Schwierige Umsetzung
Die Umstellung basiert auf einem Grundsatzentscheid. Im September 2019 verkündete die Regierung, die Familienname-Vorname-Reihenfolge künftig in allen fremdsprachigen Regierungsdokumenten zu verwenden (Asienspiegel berichtete). Seither werden auf den englischsprachigen Websites der Ministerien die Familiennamen konsequent zuerst geschrieben (hier ein Beispiel). Es ist so gesehen ein Entscheid für mehr Konsistenz.
Derweil sind in der Wirtschaftswelt, Wissenschaften und Medien lange nicht alle bereit, ein etabliertes System vom einen auf den anderen Tag zu ändern. Potenzielle Missverständnisse unter westlichen Lesern und hohe Folgekosten (Bsp. Visitenkarten) werden als Gründe für die Skepsis angegeben. Aus diesem Grund scheiterte im Jahr 2000 ein ähnlicher Vorstoss der Regierung.

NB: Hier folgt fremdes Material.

Lemma step_backward d1 x d2 off : C = d1 ++ x :: d2 -> 0 <= off <= PageGetMaxOffsetNumber x.2 + 1 ->
  let k := (length (level_data d1) + Z.to_nat (off - first x.2))%nat in
  if decide (k = 0)%nat then _bt_step idx (x.1, off) BackwardScanDirection = Ok None
  else exists c, _bt_step idx (x.1, off) BackwardScanDirection = Ok (Some c) /\ at_pos (pred k) c.
Proof.
  intros E Hoff k. destruct (leaf_page _ _ _ E) as (Hpg & _ & _). destruct (page_data _ _ _ E) as (Hl & Hf1 & Hm).
  unfold _bt_step, getpage. rewrite Hpg. cbn [mbind result_bind ScanDirectionIsForward]. rewrite Z.gtb_ltb.
  destruct (Z.ltb_spec (first x.2) off) as [Hlt|Hge].
  - rewrite decide_False by lia. eexists. split; [done|]. unfold OffsetNumberPrev. rewrite u16_id by lia.
    exists d1, x, d2. cbn [fst snd]. split_and!; [done|done|lia|lia|lia].
  - assert (k = length (level_data d1)) as -> by lia.
    assert (length d1 < S (size (pages idx)))%nat as Hf by (pose proof Hfuel as Hfl; rewrite E, length_app in Hfl; simpl in Hfl; lia).
    pose proof (step_left_spec d1 x d2 _ E Hf) as Hs. destruct (decide (level_data d1 = [])) as [E0|Hne].
    + by rewrite decide_True by (by rewrite E0).
    + rewrite decide_False; [done|]. by destruct (level_data d1).
Qed.

(** *** Along the scan direction *)

Definition dl (dir : ScanDirection) : list (Z * BTItem) :=
  match dir with ForwardScanDirection => data | BackwardScanDirection => reverse data end.
Definition dpos (dir : ScanDirection) (m : nat) (c : position) : Prop :=
  (m < length data)%nat /\
  at_pos (match dir with ForwardScanDirection => m | BackwardScanDirection => length data - 1 - m end) c.

Lemma dl_length dir : length (dl dir) = length data.
Proof. destruct dir; [done|]. apply length_reverse. Qed.

Lemma dpos_item dir m c : dpos dir m c -> exists p z, pages idx !! c.1 = Some p /\ PageGetItem p c.2 = z.2 /\ dl dir !! m = Some z /\
  P_ISLEAF (opaque p) = true /\ first p <= c.2 <= PageGetMaxOffsetNumber p.
Proof.
  intros [Hm Hp]. destruct (at_pos_item _ _ Hp) as (p & z & H1 & H2 & H3 & H4). exists p, z. split_and!; [done|done| |apply H4|apply H4|apply H4].
  destruct dir; [done|]. simpl. rewrite reverse_lookup by done. by replace (length data - S m)%nat with (length data - 1 - m)%nat by lia.
Qed.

Vielmehr hat sich vielerorts die Regel durchgesetzt, dass der japanische Familienname jeweils in Grossbuchstaben geschrieben wird, egal welche Reihenfolge man anwendet (Bsp. Ken WATANABE / WATANABE Ken). Internationale Veranstaltungen wie die Olympischen Spiele sollen nun dazu dienen, die Umstellung auf die traditionelle Reihenfolge zu fördern.
Die Geschichte der Familiennamen
Bis zum Ende der Edo-Zeit 1868 trugen übrigens lediglich der Adel und die Kriegerklasse Familiennamen. Ab 1875, als sich das Land rasant nach westlichem Vorbild modernisierte, musste sich schliesslich jeder Japaner mit einem Nachnamen registrieren. Eine weitere Eigenheit ist die Vielfalt. So soll es rund 100‘000 verschiedene japanische Familiennamen geben, wobei die häufigsten Satō, Suzuki, Takahashi, Tanaka oder Watanabe sind. Zum Vergleich: In China sind schätzungsweise 3000 in Anwendung. In Korea etwas mehr als 280 (Asienspiegel berichtete).